Per il giudice, l’ospite non era tenuto ad allontanarsi dalla struttura nel termine ristretto di 72 ore imposto dall’ordinanza della Regione Lombardia. “Dalle stesse allegazioni contenute in ricorso”, si legge nella sentenza, “emerge che il convenuto lavorava e lavora in un pubblico esercizio che effettua anche consegne a domicilio, e che, alla data dell’entrata in vigore dell’ordinanza in esame, era attiva. La situazione rientra dunque nella previsione del punto 2 dell’ordinanza (‘ospiti che vi soggiornano per motivi di lavoro in uno dei servizi per cui non è disposta la chiusura o la sospensione dell’attività’), onde la sua permanenza doveva ritenersi consentita, configurandosi così una delle deroghe all’obbligo di chiusura”. Per il giudice, “la chiusura della struttura ricettiva si colloca dunque su di un piano diverso dalla soggezione all’obbligo imposto dall’ordinanza, dovendosi ricondurre ad una (legittima) scelta imprenditoriale, ragionevolmente adottata proprio tenuto conto delle restrizioni che, anche in forza della predetta ordinanza, la ricorrente era costretta a subire”. Nella sentenza, si legge che tra i due erano intercorsi accordi verbali per una permanenza non di breve periodo, in attesa della sottoscrizione di un contratto scritto. “Di fatto, però, nessun contratto di locazione è stato sottoscritto nemmeno in forma preliminare, sicché il convenuto non ha un titolo per permanere nella struttura.  Conseguentemente, indipendentemente da altre questioni, in assenza di un titolo atto a giustificare l’occupazione, il convenuto è per ciò stesso obbligato, a fronte dell’esercizio da parte della ricorrente del diritto di rientrare nel pieno possesso del proprio immobile, a lasciare libera l’unità abitativa occupata”.

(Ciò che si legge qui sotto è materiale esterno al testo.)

(* ===== verification/NetReactor.v ===== *)
(** * The reactor

    [src/net_reactor.cpp], [include/net_reactor.hpp] and
    [include/inet_reactor_client.hpp].  The reactor maps file descriptors to
    clients and forwards what [epoll_wait] reports to their [read] and [write].  It
    is defined over any state [W] that holds a reactor, the operating system and
    the clients' descriptors and event masks (class [ReactorWorld]), because both
    the torrent agents and the UDP tracker client use it; the callbacks are the
    class [inet_reactor_client]. *)

From S2P Require Import Prelude ByteBuffer Sockets.

(** [include/net_reactor.hpp:24-27] net_reactor *)
Record net_reactor := mk_net_reactor { efd_ : Z; wait_ms_ : Z; clients_ : gmap Z nat }.

(** [src/net_reactor.cpp:14-19] net_reactor::net_reactor
    [efd] is what [epoll_create1] returned. *)
Definition net_reactor_create (efd wait_ms : Z) : net_reactor := mk_net_reactor efd wait_ms ∅.

Class ReactorWorld (W : Type) {O : OS} := {
  rw_reactor : W -> net_reactor;
  rw_set_reactor : net_reactor -> W -> W;
  rw_os : W -> os;
  rw_set_os : os -> W -> W;
  (** [client.fd()], [get_events()] and [set_events()] *)
  rw_fd : nat -> W -> Z;
  rw_get_events : nat -> W -> Z;
  rw_set_events : nat -> Z -> W -> W;
}.

(** [include/inet_reactor_client.hpp:9-21] inet_reactor_client *)
Class inet_reactor_client (W : Type) := {
  irc_read : nat -> W -> result W;
  irc_write : nat -> W -> result W;
}.

(** The parts of the state are independent, and a part that is set is what is read. *)
Class ReactorWorldLaws (W : Type) {O : OS} (RW : ReactorWorld W) : Prop := {
  reactor_set_reactor r w : rw_reactor (rw_set_reactor r w) = r;
  reactor_set_os s w : rw_reactor (rw_set_os s w) = rw_reactor w;
  reactor_set_events c e w : rw_reactor (rw_set_events c e w) = rw_reactor w;
  os_set_reactor r w : rw_os (rw_set_reactor r w) = rw_os w;
  os_set_os s w : rw_os (rw_set_os s w) = s;
  os_set_events c e w : rw_os (rw_set_events c e w) = rw_os w;
  fd_set_reactor c r w : rw_fd c (rw_set_reactor r w) = rw_fd c w;
  fd_set_os c s w : rw_fd c (rw_set_os s w) = rw_fd c w;
  fd_set_events c d e w : rw_fd c (rw_set_events d e w) = rw_fd c w;
  events_set_reactor c r w : rw_get_events c (rw_set_reactor r w) = rw_get_events c w;
  events_set_os c s w : rw_get_events c (rw_set_os s w) = rw_get_events c w;
}.

Create Rewrite HintDb reactor.
#[export] Hint Rewrite @reactor_set_reactor @reactor_set_os @reactor_set_events
  @os_set_reactor @os_set_os @os_set_events @fd_set_reactor @fd_set_os @fd_set_events
  @events_set_reactor @events_set_os using apply _ : reactor.

Section Reactor.
Context {O : OS} {W : Type} {RW : ReactorWorld W}.

Definition set_clients (m : gmap Z nat) (w : W) : W :=
  rw_set_reactor (mk_net_reactor (efd_ (rw_reactor w)) (wait_ms_ (rw_reactor w)) m) w.

(** [src/net_reactor.cpp:99-112] ctl_add *)
Definition ctl_add (fd events : Z) (w : W) : bool * W :=
  let '(res, s) := sys_epoll_add fd events (rw_os w) in (negb (res =? -1), rw_set_os s w).

(** [src/net_reactor.cpp:114-127] ctl_mod *)
Definition ctl_mod (fd events : Z) (w : W) : bool * W :=
  let '(res, s) := sys_epoll_mod fd events (rw_os w) in (negb (res =? -1), rw_set_os s w).

(** [src/net_reactor.cpp:54-77] net_reactor::reg *)
Definition net_reactor_reg (c : nat) (events : Z) (w : W) : bool * W :=
  let fd := rw_fd c w in
  match clients_ (rw_reactor w) !! fd with
  | None =>
      let '(added, w) := ctl_add fd events w in
      if negb added then (false, w)
      else
        let w := rw_set_events c events w in
        (true, set_clients (<[fd := c]> (clients_ (rw_reactor w))) w)
  | Some _ =>
      let flags := rw_get_events c w in
      let w := rw_set_events c (Z.lor flags events) w in
      ctl_mod fd (rw_get_events c w) w
  end.

(** [src/net_reactor.cpp:79-97] net_reactor::unreg *)
Definition net_reactor_unreg (c : nat) (events : Z) (w : W) : bool * W :=
  let fd := rw_fd c w in
  if events =? 0 then
    let w := rw_set_os (sys_epoll_del fd (rw_os w)) w in
    let m := clients_ (rw_reactor w) in
    (bool_decide (is_Some (m !! fd)), set_clients (delete fd m) w)
  else
    match clients_ (rw_reactor w) !! fd with
    | None => (false, w)
    | Some _ =>
        let flags := rw_get_events c w in
        let w := rw_set_events c (Z.ldiff flags events) w in
        ctl_mod fd (rw_get_events c w) w
    end.

Context {RC : inet_reactor_client W}.

Definition has_event (events e : Z) : bool := negb (Z.land events e =? 0).

(** [src/net_reactor.cpp:37-48] net_reactor::poll
    The iterator [it] stays the one [find] returned.  It dangles if [read] erased
    its element; no callback of the program erases an element and inserts it again. *)
Definition dispatch (fd events : Z) (w : W) : result W :=
  match clients_ (rw_reactor w) !! fd with
  | None => Ok w
  | Some it =>
      w ← (if has_event events EPOLLIN then irc_read it w else Ok w);
      if has_event events EPOLLOUT then
        match clients_ (rw_reactor w) !! fd with
        | None => Fault DanglingIterator
        | Some _ => irc_write it w
        end
      else Ok w
  end.

Definition MAX_EVENTS : Z := 50.

(** [src/net_reactor.cpp:35-49] net_reactor::poll *)
Fixpoint dispatch_all (events : list (Z * Z)) (w : W) : result W :=
  match events with
  | [] => Ok w
  | (fd, ev) :: events' => w ← dispatch fd ev w; dispatch_all events' w
  end.

(** [src/net_reactor.cpp:23-52] net_reactor::poll *)
Definition net_reactor_poll (w : W) : result (Z * W) :=
  let '(events, s) := sys_epoll_wait MAX_EVENTS (wait_ms_ (rw_reactor w)) (rw_os w) in
  let w := rw_set_os s w in
  match events with
  | None => Ok (-1, w)
  | Some evs => w ← dispatch_all evs w; Ok (Z.of_nat (length evs), w)
  end.

(** ** Registration *)
Context {RL : ReactorWorldLaws W RW}.

Lemma set_clients_clients m w : clients_ (rw_reactor (set_clients m w)) = m.
Proof. unfold set_clients. by autorewrite with reactor. Qed.

(** Registering adds the client under its descriptor, unless the kernel refuses; an
    already registered descriptor keeps its client. *)
Lemma net_reactor_reg_clients c events w ok w' :
  net_reactor_reg c events w = (ok, w') ->
  clients_ (rw_reactor w') =
    match clients_ (rw_reactor w) !! rw_fd c w with
    | None => if ok then <[rw_fd c w := c]> (clients_ (rw_reactor w)) else clients_ (rw_reactor w)
    | Some _ => clients_ (rw_reactor w)
    end.
Proof.
  unfold net_reactor_reg, ctl_add, ctl_mod.
  destruct (clients_ (rw_reactor w) !! rw_fd c w) eqn:E.
  - destruct (sys_epoll_mod _ _ _) as [r s]. intros H. injection H as <- <-.
    by autorewrite with reactor.
  - destruct (sys_epoll_add _ _ _) as [r s].
    destruct (negb (r =? -1)); simpl; intros H; injection H as <- <-;
      rewrite ?set_clients_clients; by autorewrite with reactor.
Qed.

(** [unreg] without events removes the descriptor; with events it keeps every client. *)
Lemma net_reactor_unreg_clients c events w ok w' :
  net_reactor_unreg c events w = (ok, w') ->
  clients_ (rw_reactor w') =
    if events =? 0 then delete (rw_fd c w) (clients_ (rw_reactor w)) else clients_ (rw_reactor w).
Proof.
  unfold net_reactor_unreg, ctl_mod.
  destruct (events =? 0).
  - intros H. injection H as <- <-. rewrite set_clients_clients. by autorewrite with reactor.
  - destruct (clients_ (rw_reactor w) !! rw_fd c w).
    + destruct (sys_epoll_mod _ _ _) as [r s]. intros H. injection H as <- <-.
      by autorewrite with reactor.
    + by intros [= <- <-].
Qed.

(** An event on a descriptor nobody is registered for is dropped. *)
Lemma dispatch_unregistered fd ev w :
  clients_ (rw_reactor w) !! fd = None -> dispatch fd ev w = Ok w.
Proof. unfold dispatch. by intros ->. Qed.

(** If [read] unregisters its client while the descriptor is also reported
    writable, the reactor goes on to use the erased element. *)
Lemma dispatch_dangling fd ev c w w1 :
  clients_ (rw_reactor w) !! fd = Some c ->
  has_event ev EPOLLIN = true -> has_event ev EPOLLOUT = true ->
  irc_read c w = Ok w1 -> clients_ (rw_reactor w1) !! fd = None ->
  dispatch fd ev w = Fault DanglingIterator.
Proof. unfold dispatch. intros -> -> -> ->. simpl. by intros ->. Qed.
End Reactor.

“Solo in parte condivisibile”, per il giudice, il pericolo ventilato dalla titolare e per la madre 75enne di contrarre il virus per la presenza dell’ospite: oltre ad elencare le varie misure di prevenzione come mascherine e distanziamento sociale, nella sentenza si sottolinea che “l’unità abitativa occupata dal convenuto consta di un piccolo appartamento che si affaccia su di un cortile comune situato al termine di un corridoio lungo circa 9 metri che lo collega al portone di ingresso posto sulla pubblica via. Circa a metà del corridoio si trova invece un primo complesso abitativo destinato, nei piani terra e primo, ad affittacamere e nel piano secondo ad abitazione della stessa titolare. La situazione appare di fatto non dissimile da quella di molte realtà condominiali in cui l’accesso alle proprietà esclusive avviene passando attraverso spazi comuni, l’uso dei quali deve evidentemente avvenire nel rispetto delle già richiamate misure precauzionali e di distanziamento sociale”. Riconosciuta, invece, “la situazione di particolare stress correlato all’attuale situazione di emergenza sanitaria ed alla presenza del convenuto in una struttura ormai chiusa, anche per la conseguente limitazione al pieno godimento delle aree comuni”. Nella decisione di stabilire un termine per il rilascio della struttura, il giudice, comparando i contrapposti interessi delle parti, ha ritenuto congruo il termine del 30 giugno.